I believe with all my heart forgiveness received and given is the very thing that splits this world open with the most stunning revelation of the reality of Jesus, more than almost anything else.
But please never confuse redemption with reunion. Reunion, or reconciliation, requires two people who are willing to do the hard work to come back together. Redemption is just between you and God. God can redeem your life, even if damaged human relationships don’t come back together.
And you and I can forgive, even if the relationship never gets restored. It’s so incredibly freeing to forgive and not have to wait on other people who may or may not ever want to or be willing to talk all of this through. Forgiveness isn’t always about doing something for a human relationship but rather about being obedient to what God has instructed us to do.
Those who cooperate most fully with forgiveness are those who dance most freely in the beauty of redemption.
And what exactly is this beautiful redemption? It is you accepting the exchange God is offering.WHAT YOU GIVE UP: the right to demand that the one who hurt you pay you back or be made to suffer for what they’ve done. God will handle this. And even if you never see how God handles it, you know He will.
WHAT YOU GET: the freedom to move on.
The scenery for your life should not be the pit of pain that person dragged you down into. There’s so much more to see and discover and experience. Let go of clawing your way through the muddy pit, hoping there’s some reward buried there. There’s not. Take God’s hand, and, as the words of forgiveness are released from your lips, it’s like scattering seeds of beautiful flowers. The mud of the pit becomes fertile soil with potential. And before long you’ll be dancing through all that has blossomed and bloomed around you.
For a while, you may still have tears that come and go. That’s okay. Freedom from unforgiveness doesn’t mean instant healing for all the emotions involved. But it does mean those emotions will turn into eventual compassion rather than bitterness.
And you’ll see . . . those who cooperate most fully with forgiveness really are those who dance most freely in the beauty of redemption.
I’ll just let that statement sit right there without requiring anything from you.
I certainly don’t mean that you should quickly get over all you’ve been through and move on from here. Deep emotions come to us in a rush but don’t leave at the same pace.
It takes time.
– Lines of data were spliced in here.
(** C25: an atomic set either fails, leaving the store and its change log
    exactly as they were, or every assignment of the request was valid; then
    each named parameter holds its new value (kept where it compares equal to
    the old one), an unknown name is declared with the default descriptor, no
    other parameter moves, and the delta that is returned and logged names
    exactly the new and the changed parameters, in request order. *)
Theorem set_atomically_spec params s :
  match set_atomically params s with
  | (failure e, s') => s' = s /\ validate params s = failure e
  | (success delta, s') =>
      validate params s = success tt /\
      (forall n, parameters s' !! n =
         match find_if (fun p => str_eqb (name p) n) params with
         | Some p => Some (assigned (parameters s !! n) (value p))
         | None => parameters s !! n
         end) /\
      new_parameters delta = filter (fun p => is_new (parameters s) p = true) params /\
      changed_parameters delta = filter (fun p => is_changed (parameters s) p = true) params /\
      deleted_parameters delta = [] /\
      new_parameters (pending_changes s') = new_parameters (pending_changes s) ++ new_parameters delta /\
      changed_parameters (pending_changes s') =
        changed_parameters (pending_changes s) ++ changed_parameters delta /\
      deleted_parameters (pending_changes s') = deleted_parameters (pending_changes s)
  end.
Proof. exact (set_atomically_outcome params s). Qed.

(** ** Invariants of the store *)

Definition stored_wf (n : str) (st : StoredParameter) : Prop :=
  valid_name n /\ validate_value_against_descriptor (stored_value st) (descriptor st) = success tt.

Definition store_wf (s : ParameterStoreState) : Prop := map_Forall stored_wf (parameters s).

Lemma validate_loop_ok s params :
  validate_loop s params = success tt ->
  Forall (fun p => validate_assignment_locked s (name p) (value p) false = success tt) params.
Proof.
  induction params as [|p params IH]; simpl; [constructor|].
  destruct (validate_assignment_locked s (name p) (value p) false) as [[]|] eqn:Hv; [|done].
  constructor; auto.
Qed.

Lemma validate_default_descriptor v :
  validate_value_against_descriptor v default_descriptor = success tt.
Proof. by destruct v. Qed.

(** What a valid assignment requires of the entry it meets. *)
Lemma validate_assignment_ok s n v b :
  validate_assignment_locked s n v b = success tt ->
  valid_name n /\
  match parameters s !! n with
  | None => True
  | Some st => read_only (descriptor st) = false /\
      (dynamic_typing (descriptor st) = false -> is_set (stored_value st) = true ->
         type (stored_value st) = type v) /\
      validate_value_against_descriptor v (descriptor st) = success tt
  end.
Proof.
  unfold validate_assignment_locked, valid_name.
  destruct (validate_parameter_name n) as [[]|]; [|done].
  destruct (parameters s !! n) as [st|]; [|done].
  destruct (read_only (descriptor st)); [done|].
  destruct (dynamic_typing (descriptor st)), (is_set (stored_value st)); simpl; try done.
  case_bool_decide; simpl; [|done]. done.
Qed.

(** The entry an operation leaves under a name. *)
Lemma set_atomically_entry params s n st' :
  parameters (set_atomically params s).2 !! n = Some st' ->
  parameters s !! n = Some st' \/
  exists p, name p = n /\ p ∈ params /\ st' = assigned (parameters s !! n) (value p) /\
    validate_assignment_locked s n (value p) false = success tt.
Proof.
  unfold set_atomically.
  destruct (validate_name_and_duplicates params) as [[]|e] eqn:Hd; [|by left].
  destruct (validate_loop s params) as [[]|e] eqn:Hv; [|by left].
  apply duplicates_loop_ok in Hd as [Hnd _]. apply validate_loop_ok in Hv.
  destruct (fold_assign params (parameters s) empty_changes Hnd) as (H1 & _).
  destruct (fold_left assign_step params (parameters s, empty_changes)) as [candidate delta].
  simpl in *. rewrite H1. destruct (find_if _ params) as [p|] eqn:Hf; [|by left].
  apply find_if_Some in Hf as [Hp <-%str_eqb_true]. intros [= <-]. right. exists p.
  rewrite Forall_forall in Hv. auto.
Qed.

Lemma declare_entry n v d i s k st' :
  parameters (declare n v d i s).2 !! k = Some st' ->
  parameters s !! k = Some st' \/
  (parameters s !! k = None /\ k = n /\ valid_name n /\ st' = MkStored (effective_value s n v i) d /\
   validate_value_against_descriptor (stored_value st') d = success tt).
Proof.
  unfold declare, declare_locked, valid_name.
  destruct (validate_parameter_name n) as [[]|]; [|by left].
  destruct (validate_descriptor d v) as [[]|]; [|by left].
  destruct (parameters s !! n) as [st|] eqn:Hn; [by left|].
  destruct (_ && _); [by left|].
  destruct (validate_value_against_descriptor (effective_value s n v i) d) as [[]|] eqn:Hv; [|by left].
  simpl. rewrite lookup_insert_Some. intros [[-> <-]|[? ?]]; [right; auto | by left].
Qed.

Lemma undeclare_entry n s k :
  parameters (undeclare n s).2 !! k = parameters s !! k \/
  (k = n /\ parameters (undeclare n s).2 !! k = None).
Proof.
  unfold undeclare. destruct (validate_parameter_name n) as [[]|]; [|by left].
  destruct (parameters s !! n) as [st|] eqn:Hn; [|by left]. simpl.
  destruct (decide (k = n)) as [->|]; [right | left].
  - by rewrite lookup_delete_eq.
  - by rewrite lookup_delete_ne.
Qed.

(** in every history of a Node's parameter store, whatever the overrides
    and the requests, every stored parameter has a valid name and a value its
    descriptor's ranges accept. *)
Theorem store_invariant allow ovs ops : store_wf (run store_exec ops (make_store allow ovs)).
Proof.
  apply run_invariant; [|by apply map_Forall_empty]. intros op s Hs n st'. destruct op; simpl.
  - intros [?|(_ & -> & Hv & -> & Hok)]%declare_entry; [by apply Hs | by split].
  - destruct (undeclare_entry n0 s n) as [-> | [_ ->]]; [apply Hs | done].
  - intros [?|(p & _ & _ & -> & Hv)]%set_atomically_entry; [by apply Hs|].
    apply validate_assignment_ok in Hv as [Hn Hv]. split; [done|]. unfold assigned.
    destruct (parameters s !! n) as [st|] eqn:Hst; [|by apply validate_default_descriptor].
    destruct (value_eqb _ _); [by apply (Hs n st) | by apply Hv].
  - apply Hs.
Qed.

(** a declared parameter keeps its descriptor until it is undeclared by
    name; only a set that names it can change its value, never one of a
    read-only parameter, and a parameter of fixed type keeps the type of its
    value. *)
Theorem parameter_stability op s n st :
  parameters s !! n = Some st ->
  (op = Op_undeclare n /\ parameters (store_exec op s) !! n = None) \/
  exists st', parameters (store_exec op s) !! n = Some st' /\ descriptor st' = descriptor st /\
    (dynamic_typing (descriptor st) = false -> is_set (stored_value st) = true ->
       type (stored_value st') = type (stored_value st)) /\
    (st' = st \/ (read_only (descriptor st) = false /\
       exists params p, op = Op_set params /\ p ∈ params /\ name p = n /\ stored_value st' = value p)).
Proof.
  intros Hst. destruct op; simpl.
  - right. exists st. split; [|auto]. unfold declare, declare_locked.
    destruct (validate_parameter_name n0) as [[]|]; [|done].
    destruct (validate_descriptor d default_value) as [[]|]; [|done].
    destruct (parameters s !! n0) eqn:Hn; [done|].
    destruct (_ && _); [done|].
    destruct (validate_value_against_descriptor _ d) as [[]|]; [|done].
    simpl. rewrite lookup_insert_ne; [done | congruence].
  - destruct (undeclare_entry n0 s n) as [-> | [-> ->]]; [right; eauto 10 | by left].
  - right. assert (is_Some (parameters (set_atomically params s).2 !! n)) as [st' Hst'].
    { pose proof (set_atomically_outcome params s) as Hspec. unfold atomic_set_spec in Hspec.
      destruct (set_atomically params s) as [[delta|e] s'].
      - destruct Hspec as (_ & -> & _). rewrite Hst. destruct (find_if _ params); eauto.
      - destruct Hspec as [-> _]. eauto. }
    exists st'. split; [done|].
    apply set_atomically_entry in Hst' as [Hst'|(p & Hn & Hp & -> & Hv)]; [simplify_eq; auto|].
    apply validate_assignment_ok in Hv as [_ Hv]. rewrite Hst in *. destruct Hv as (Hro & Hty & _).
    simpl. destruct (value_eqb (stored_value st) (value p)); [auto|]. simpl. split_and!; [done | |].
    + intros ? ?. symmetry. auto.
    + right. eauto 10.
  - right. eauto 10.
Qed.

(** ** Accounting of the change log *)

Record StoreHistory := MkStoreHistory { store : ParameterStoreState; taken : list ParameterChangeSet }.

Definition store_history_step (op : StoreOp) (h : StoreHistory) : StoreHistory :=
  MkStoreHistory (store_exec op (store h)) (taken h ++ changes_taken op (store h)).

Definition count_name (n : str) (l : list ParameterEntry) : nat :=
  length (filter (fun p => name p = n) l).

(** Declarations and deletions of a name in everything published or pending. *)
Definition declared_times (n : str) (h : StoreHistory) : nat :=
  count_name n (concat (new_parameters <$> taken h) ++ new_parameters (pending_changes (store h))).

Definition deleted_times (n : str) (h : StoreHistory) : nat :=
  count_name n (concat (deleted_parameters <$> taken h) ++ deleted_parameters (pending_changes (store h))).

Definition is_declared (n : str) (s : ParameterStoreState) : nat :=
  match parameters s !! n with Some _ => 1 | None => 0 end.

Lemma count_name_app n l1 l2 : count_name n (l1 ++ l2) = (count_name n l1 + count_name n l2)%nat.
Proof. unfold count_name. by rewrite filter_app, length_app. Qed.

Lemma count_name_single n p : count_name n [p] = if decide (name p = n) then 1%nat else 0%nat.
Proof. unfold count_name. rewrite filter_cons. by case_decide. Qed.

(** Among distinct names, the new ones named [n]. *)
Lemma count_name_new n m params :
  NoDup (name <$> params) ->
  count_name n (filter (fun p => is_new m p = true) params) =
  match find_if (fun p => str_eqb (name p) n) params with
  | Some _ => match m !! n with None => 1%nat | Some _ => 0%nat end
  | None => 0%nat
  end.
Proof.
  induction params as [|p params IH]; [done|].
  rewrite fmap_cons. intros [Hp Hnd]%NoDup_cons. specialize (IH Hnd). simpl.
  assert (name p = n -> find_if (fun q => str_eqb (name q) n) params = None) as Hnone.
  { intros <-. apply find_if_None. intros q Hq. apply str_eqb_false. intros Heq. apply Hp.
    rewrite <- Heq. by apply list_elem_of_fmap_2. }
  rewrite filter_cons. destruct (str_eqb (name p) n) eqn:Heq.
  - apply str_eqb_true in Heq. rewrite Hnone in IH by done.
    assert (is_new m p = true <-> m !! n = None) as Hnew
      by (unfold is_new; by rewrite Heq, bool_decide_eq_true).
    case_decide as Hi; rewrite Hnew in Hi.
    + change (p :: ?l) with ([p] ++ l).
      by rewrite Hi, count_name_app, count_name_single, IH, decide_True.
    + by destruct (m !! n).
  - apply str_eqb_false in Heq. case_decide; [|done]. change (p :: ?l) with ([p] ++ l).
    by rewrite count_name_app, count_name_single, IH, decide_False.
Qed.

(** The balance one operation leaves on the pending log. *)
Definition pending_balance (n : str) (s : ParameterStoreState) : nat * nat :=
  (count_name n (new_parameters (pending_changes s)),
   (count_name n (deleted_parameters (pending_changes s)) + is_declared n s)%nat).

Lemma set_atomically_balance n params s :
  ((pending_balance n (set_atomically params s).2).1 + (pending_balance n s).2 =
   (pending_balance n s).1 + (pending_balance n (set_atomically params s).2).2)%nat.
Proof.
  pose proof (set_atomically_outcome params s) as Hspec. unfold atomic_set_spec in Hspec.
  unfold set_atomically in *.
  destruct (validate_name_and_duplicates params) as [[]|] eqn:Hd; [|simpl; lia].
  apply duplicates_loop_ok in Hd as [Hnd _].
  destruct (validate_loop s params) as [[]|]; [|simpl; lia].
  destruct (fold_left assign_step params (parameters s, empty_changes)) as [candidate delta].
  destruct Hspec as (_ & Hl & Hnew & _). simpl in *. unfold pending_balance, is_declared; simpl.
  rewrite count_name_app, Hnew, count_name_new, Hl by done.
  destruct (find_if _ params); [|lia]. destruct (parameters s !! n); simpl; lia.
Qed.

Lemma declare_balance n k v d i s :
  ((pending_balance n (declare k v d i s).2).1 + (pending_balance n s).2 =
   (pending_balance n s).1 + (pending_balance n (declare k v d i s).2).2)%nat.
Proof.
  unfold declare, declare_locked.
  destruct (validate_parameter_name k) as [[]|]; [|simpl; lia].
  destruct (validate_descriptor d v) as [[]|]; [|simpl; lia].
  destruct (parameters s !! k) eqn:Hk; [simpl; lia|].
  destruct (_ && _); [simpl; lia|].
  destruct (validate_value_against_descriptor _ d) as [[]|]; [|simpl; lia].
  unfold pending_balance, is_declared; simpl. rewrite count_name_app, count_name_single.
  simpl. case_decide as Heq.
  - subst. rewrite lookup_insert_eq, Hk. lia.
  - rewrite lookup_insert_ne by done. lia.
Qed.

Lemma undeclare_balance n k s :
  ((pending_balance n (undeclare k s).2).1 + (pending_balance n s).2 =
   (pending_balance n s).1 + (pending_balance n (undeclare k s).2).2)%nat.
Proof.
  unfold undeclare. destruct (validate_parameter_name k) as [[]|]; [|simpl; lia].
  destruct (parameters s !! k) eqn:Hk; [|simpl; lia].
  unfold pending_balance, is_declared; simpl. rewrite count_name_app, count_name_single.
  simpl. case_decide as Heq.
  - subst. rewrite lookup_delete_eq, Hk. lia.
  - rewrite lookup_delete_ne by done. lia.
Qed.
That is exactly what I wish to give you as we move slowly through this message. Before we walk through the steps of forgiveness, we’re first going to process our coping mechanisms and the reasons we resist forgiveness. And, even more importantly, we are going to make the decision that we will survive all of this by taking away the power from the ones who hurt us. Our healing can’t rise or fall on their efforts, especially if they can’t or won’t change. Yes, this will take time, but it can happen.
And pressing on toward forgiveness will require other important components as well.
It takes understanding. That is the reason I’m sharing both the brutal and the beautiful realities of my own deep pain.
It takes insight. That is what I’ll give you based on my study of God’s Word, my own admissions of resistance, and my imperfect progress.
It takes divine intervention. That is exactly what God will provide you personally and profoundly, not through my words but His, woven throughout this book.
And, lastly, it will take openness. That’s the invitation. I’m not requiring this from you but rather offering you a place in this discussion for your own revelations from God to gently and beautifully emerge. And the best part is . . . we can do this together.